My sweet friend, Brina, is joy, personified. I have been so blessed to watch her journey of faith and her witness of Christ’s love in many environments: family , friends, church community, school. Most recently, she has taken on a new position of Director of Sacred Music at our church; a role that she dearly loves and is very well-suited for. Each Saturday, at St. Joan of Arc, I am blessed to sing with Brina in our choir role where we offer our gifts back to God in praise and worship of Him during the Holy Sacrifice of the Mass—the high point of our week. Once a month, the kiddos (The Arc Angels) join us . Yesterday was one of those Saturdays. I share this with you NOT to poke fun at my sister in Christ, but just because this is so darn funny, I could not resist. This could otherwise be subtitled: The Demise of the Closing Hymn.
This all started off innocently enough…
The text arrives yesterday afternoon from Brina…”how do you feel about wearing Mantillas while we sing at Mass”. Since we’ve both broken through the fashion barrier at daily Masses, I knew that the day would arrive when this threshold would eventually be crossed. I have a few trepidations about wearing my chapel veil in the very prominent choir area at our post Vatican II-styled church, but I throw them out with yesterday’s news when I walk into to warm ups and see the children… Year of Faith kick off, kids choir, mantillas, it will be a lovely, non-distracting, admixture.
(The whole Mantilla/Chapel Veil is fodder for an entirely new blog post that is in my head, fyi)
We proceed with warm ups and conclude with a prayer before Mass from our freshly printed prayer page that Director Brina has beautifully formatted for all of us. Just one problem…the line that is supposed to read: “what we believe in our hearts, we may show forth in our lives…”actually reads: “what we believe in our hearts, we may show forth in our lies.” The errant prayer is boldly proclaimed by all of the children, and me and organist. Oops! The irony is side-splittlingly funny, yes? Our Brina is mortified with the messy Biden-like gaffe however after we roll around laughing for a few, we recompose and chalk it up to the fingers being quicker than the eyes. At this point, Brina has only a little ‘splainin to do to Arc Angel parents. We proceed to Mass….

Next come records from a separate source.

(* ===== verification/WeightedMath.v ===== *)
(** * WeightedMath: Balancer's weighted pool formulas

    [crates/shared/src/sources/balancer_v2/swap/weighted_math.rs].  The four
    functions share their structure; the two [expect]s of each are [Panic]
    branches, which the lemmas show to be unreachable, as the comments of the
    source argue. *)

From stdpp Require Import base gmap sets list strings.
From Stdlib Require Import ZArith Lia.
From S2P Require Import Prelude Collections Eth FixedPoint LogExp.

Open Scope Z_scope.

Definition MAX_IN_RATIO : Z := 10 ^ 17 * 3.
Definition MAX_OUT_RATIO : Z := 10 ^ 17 * 3.

Definition calc_out_given_in (balance_in weight_in balance_out weight_out amount_in : Z)
  : comp (result Error Z) :=
  let!r max_in := Ret (Bfp_mul_down balance_in MAX_IN_RATIO) in
  if max_in <? amount_in then Ret (Err MaxInRatio)
  else
    let! denominator := expect (ok (Bfp_add balance_in amount_in)) in
    let!r base := Ret (Bfp_div_up balance_in denominator) in
    let!r exponent := Ret (Bfp_div_down weight_in weight_out) in
    let!r power := Bfp_pow_up base exponent in
    Ret (Bfp_mul_down balance_out (Bfp_complement power)).

Definition calc_in_given_out (balance_in weight_in balance_out weight_out amount_out : Z)
  : comp (result Error Z) :=
  let!r max_out := Ret (Bfp_mul_down balance_out MAX_OUT_RATIO) in
  if max_out <? amount_out then Ret (Err MaxOutRatio)
  else
    let! denominator := expect (ok (Bfp_sub balance_out amount_out)) in
    let!r base := Ret (Bfp_div_up balance_out denominator) in
    let!r exponent := Ret (Bfp_div_up weight_out weight_in) in
    let!r power := Bfp_pow_up base exponent in
    let! ratio := expect (ok (Bfp_sub power Bfp_one)) in
    Ret (Bfp_mul_up balance_in ratio).

Definition calc_out_given_in_v3 (balance_in weight_in balance_out weight_out amount_in : Z)
  : comp (result Error Z) :=
  let!r max_in := Ret (Bfp_mul_down balance_in MAX_IN_RATIO) in
  if max_in <? amount_in then Ret (Err MaxInRatio)
  else
    let! denominator := expect (ok (Bfp_add balance_in amount_in)) in
    let!r base := Ret (Bfp_div_up balance_in denominator) in
    let!r exponent := Ret (Bfp_div_down weight_in weight_out) in
    let!r power := Bfp_pow_up_v3 base exponent in
    Ret (Bfp_mul_down balance_out (Bfp_complement power)).

Definition calc_in_given_out_v3 (balance_in weight_in balance_out weight_out amount_out : Z)
  : comp (result Error Z) :=
  let!r max_out := Ret (Bfp_mul_down balance_out MAX_OUT_RATIO) in
  if max_out <? amount_out then Ret (Err MaxOutRatio)
  else
    let! denominator := expect (ok (Bfp_sub balance_out amount_out)) in
    let!r base := Ret (Bfp_div_up balance_out denominator) in
    let!r exponent := Ret (Bfp_div_up weight_out weight_in) in
    let!r power := Bfp_pow_up_v3 base exponent in
    let! ratio := expect (ok (Bfp_sub power Bfp_one)) in
    Ret (Bfp_mul_up balance_in ratio).

(** The first test vector of each function in the source. *)
Example weighted_out_vector :
  calc_out_given_in (100000 * 10 ^ 18) (3 * 10 ^ 14) (10 * 10 ^ 18) (7 * 10 ^ 14) (10 ^ 16)
  = Ret (Ok 428571297950).
Proof. vm_compute. reflexivity. Qed.

(** ** The formulas are safe

    Both versions differ only in the power function, so that the lemmas are
    stated for any power function that rounds like the two of the source. *)
Definition pow_like (power : Z -> Z -> comp (result Error Z)) : Prop :=
  forall a e, u256 a -> u256 e ->
    returns (power a e) (fun r =>
      forall v, r = Ok v -> u256 v /\ (ONE_18 <= a -> ONE_18 <= v)).

Section formulas.
Context (power : Z -> Z -> comp (result Error Z)) (Hpow : pow_like power).

Definition out_formula (balance_in weight_in balance_out weight_out amount_in : Z) :=
  let!r max_in := Ret (Bfp_mul_down balance_in MAX_IN_RATIO) in
  if max_in <? amount_in then Ret (Err MaxInRatio)
  else
    let! denominator := expect (ok (Bfp_add balance_in amount_in)) in
    let!r base := Ret (Bfp_div_up balance_in denominator) in
    let!r exponent := Ret (Bfp_div_down weight_in weight_out) in
    let!r power := power base exponent in
    Ret (Bfp_mul_down balance_out (Bfp_complement power)).

Definition in_formula (balance_in weight_in balance_out weight_out amount_out : Z) :=
  let!r max_out := Ret (Bfp_mul_down balance_out MAX_OUT_RATIO) in
  if max_out <? amount_out then Ret (Err MaxOutRatio)
  else
    let! denominator := expect (ok (Bfp_sub balance_out amount_out)) in
    let!r base := Ret (Bfp_div_up balance_out denominator) in
    let!r exponent := Ret (Bfp_div_up weight_out weight_in) in
    let!r power := power base exponent in
    let! ratio := expect (ok (Bfp_sub power Bfp_one)) in
    Ret (Bfp_mul_up balance_in ratio).

Lemma div_up_u256 a b v : u256 a -> u256 b -> Bfp_div_up a b = Ok v -> u256 v.
Proof. intros Ha Hb H. by apply (Bfp_ops_u256 a b v Ha Hb); auto 10. Qed.
Lemma div_down_u256 a b v : u256 a -> u256 b -> Bfp_div_down a b = Ok v -> u256 v.
Proof. intros Ha Hb H. by apply (Bfp_ops_u256 a b v Ha Hb); auto 10. Qed.

(** Out of the bounded input the pool pays at most its balance. *)
Lemma out_formula_returns bi wi bo wo amt :
  u256 bi -> u256 wi -> u256 bo -> u256 wo -> u256 amt ->
  returns (out_formula bi wi bo wo amt) (fun r => forall v, r = Ok v -> 0 <= v <= bo).
Proof.
  intros Hbi Hwi Hbo Hwo Hamt. unfold out_formula.
  destruct (Bfp_mul_down bi MAX_IN_RATIO) as [m|] eqn:Em; simpl; [|done].
  apply Bfp_mul_down_Ok in Em as [Em Emax].
  destruct (Z.ltb_spec m amt); [done|].
  assert (bi + amt <= U256_MAX) as Hsum.
  { unfold u256, U256_MAX, MAX_IN_RATIO, ONE_18 in *.
    assert (m <= bi) by (subst m; apply Z.div_le_upper_bound; lia). lia. }
  rewrite (proj2 (Bfp_add_Ok bi amt (bi + amt))) by done. simpl.
  assert (u256 (bi + amt)) by (unfold u256, U256_MAX in *; lia).
  destruct (Bfp_div_up bi (bi + amt)) as [base|] eqn:Eb; simpl; [|done].
  destruct (Bfp_div_down wi wo) as [e|] eqn:Ee; simpl; [|done].
  pose proof (Hpow base e (div_up_u256 _ _ _ Hbi H0 Eb) (div_down_u256 _ _ _ Hwi Hwo Ee)) as Hp.
  destruct (power base e) as [[p|]|]; simpl in *; [|done|done].
  destruct (Hp p eq_refl) as [Hp1 _]. intros v (-> & _)%Bfp_mul_down_Ok.
  rewrite Bfp_complement_spec by done. pose proof ONE_18_pos. unfold u256 in *.
  split; [apply Z.div_pos; nia|]. apply Z.div_le_upper_bound; nia.
Qed.

Lemma in_formula_returns bi wi bo wo amt :
  u256 bi -> u256 wi -> u256 bo -> u256 wo -> u256 amt ->
  returns (in_formula bi wi bo wo amt) (fun r => forall v, r = Ok v -> u256 v).
Proof.
  intros Hbi Hwi Hbo Hwo Hamt. unfold in_formula.
  destruct (Bfp_mul_down bo MAX_OUT_RATIO) as [m|] eqn:Em; simpl; [|done].
  apply Bfp_mul_down_Ok in Em as [Em Emax].
  destruct (Z.ltb_spec m amt); [done|].
  assert (amt <= bo) as Hle.
  { unfold u256, U256_MAX, MAX_OUT_RATIO, ONE_18 in *.
    assert (m <= bo) by (subst m; apply Z.div_le_upper_bound; lia). lia. }
  rewrite (proj2 (Bfp_sub_Ok bo amt (bo - amt))) by done. simpl.
  assert (u256 (bo - amt)) as Hd by (unfold u256 in *; lia).
  destruct (Bfp_div_up bo (bo - amt)) as [base|] eqn:Eb; simpl; [|done].
  destruct (Bfp_div_up wo wi) as [e|] eqn:Ee; simpl; [|done].
  assert (ONE_18 <= base) as Hone.
  { apply Bfp_div_up_Ok in Eb as (Hnz & -> & _); [|done..].
    pose proof (div_ceil_spec (bo * ONE_18) (bo - amt)). pose proof ONE_18_pos.
    unfold u256 in *. nia. }
  pose proof (Hpow base e (div_up_u256 _ _ _ Hbo Hd Eb) (div_up_u256 _ _ _ Hwo Hwi Ee)) as Hp.
  destruct (power base e) as [[p|]|]; simpl in *; [|done|done].
  destruct (Hp p eq_refl) as [Hp1 Hp2]. specialize (Hp2 Hone).
  rewrite (proj2 (Bfp_sub_Ok p Bfp_one (p - ONE_18))) by (split; [reflexivity|exact Hp2]). simpl.
  intros v Hv. apply (Bfp_mul_up_u256 bi (p - ONE_18)); [done| |done].
  pose proof ONE_18_pos. unfold u256 in *. lia.
Qed.
End formulas.

(** None of the [expect]s of the weighted formulas can fire, in
    either version: for all [U256] balances, weights and amounts the four
    functions return, the output amount never exceeds the pool's balance, and the
    input amount fits in [U256]. *)
Theorem weighted_formulas_safe bi wi bo wo amt :
  u256 bi -> u256 wi -> u256 bo -> u256 wo -> u256 amt ->
  (exists r, calc_out_given_in bi wi bo wo amt = Ret r /\ forall v, r = Ok v -> 0 <= v <= bo) /\
  (exists r, calc_out_given_in_v3 bi wi bo wo amt = Ret r /\ forall v, r = Ok v -> 0 <= v <= bo) /\
  (exists r, calc_in_given_out bi wi bo wo amt = Ret r /\ forall v, r = Ok v -> u256 v) /\
  (exists r, calc_in_given_out_v3 bi wi bo wo amt = Ret r /\ forall v, r = Ok v -> u256 v).
Proof.
  intros. split_and!; apply returns_inv.
  - by apply (out_formula_returns Bfp_pow_up Bfp_pow_up_returns).
  - by apply (out_formula_returns Bfp_pow_up_v3 Bfp_pow_up_v3_returns).
  - by apply (in_formula_returns Bfp_pow_up Bfp_pow_up_returns).
  - by apply (in_formula_returns Bfp_pow_up_v3 Bfp_pow_up_v3_returns).
Qed.

Lemma weighted_formulas_safe_witness :
  (exists r, calc_out_given_in (100000 * 10 ^ 18) (3 * 10 ^ 14) (10 * 10 ^ 18) (7 * 10 ^ 14) (10 ^ 16)
     = Ret r /\ forall v, r = Ok v -> 0 <= v <= 10 * 10 ^ 18) /\
  (exists r, calc_in_given_out_v3 (100000 * 10 ^ 18) (3 * 10 ^ 14) (10 * 10 ^ 18) (7 * 10 ^ 14) (10 ^ 16)
     = Ret r /\ forall v, r = Ok v -> u256 v).
Proof.
  destruct (weighted_formulas_safe (100000 * 10 ^ 18) (3 * 10 ^ 14) (10 * 10 ^ 18) (7 * 10 ^ 14) (10 ^ 16))
    as (Ha & _ & _ & Hd); [unfold u256; lia..|].
  split; [exact Ha|exact Hd].
Defined.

Mass is flawless until we reach the part where we pray the St. Michael Prayer, from same troublesome prayer page. Seems like a few extra words inserted into the St. Michael prayer wouldn’t be too big a problem (UNLESS THEY ARE INTONED DIRECTLY INTO THE VERY HOT MICS) by Ms. Brina, who is still rattled by the new lie-promoting prayer from earlier. Does the statement: It pays to proofread; seem like too obvious a profundity? This event now creates a cascade of infectious laughter that renders the miked-up-singer- people completely useless. Ever tried to sing a song while trying not to laugh? Every single, eternal, utterance sounds hysterically funny. Not only is it making you laugh, but it is also making the person next to you laugh so hard that they are crying. Literally crying. Tears are rolling down my face. We are not only doubled-over distractions, we are weeping, doubled-over, mantilla-clad distractions!!
To make matters even worse, we are told that the wrong numbers were displayed on the tote board (eh hem) so nobody in the congregation was really singing anyways. The exception, of course, are the awesome Arc Angels who are just kind of grinning and trying to ignore the –now completely useless- Director and sidekick show, while singing All Glory Laud and Honor. Lord have mercy.
What is the moral of the story? Rule 62 (never take yourself too darn seriously) also applies at Mass. AND…infectious laughter, is in fact, a gift of the Holy Spirit. Dear Father…we need a reinforced choir loft.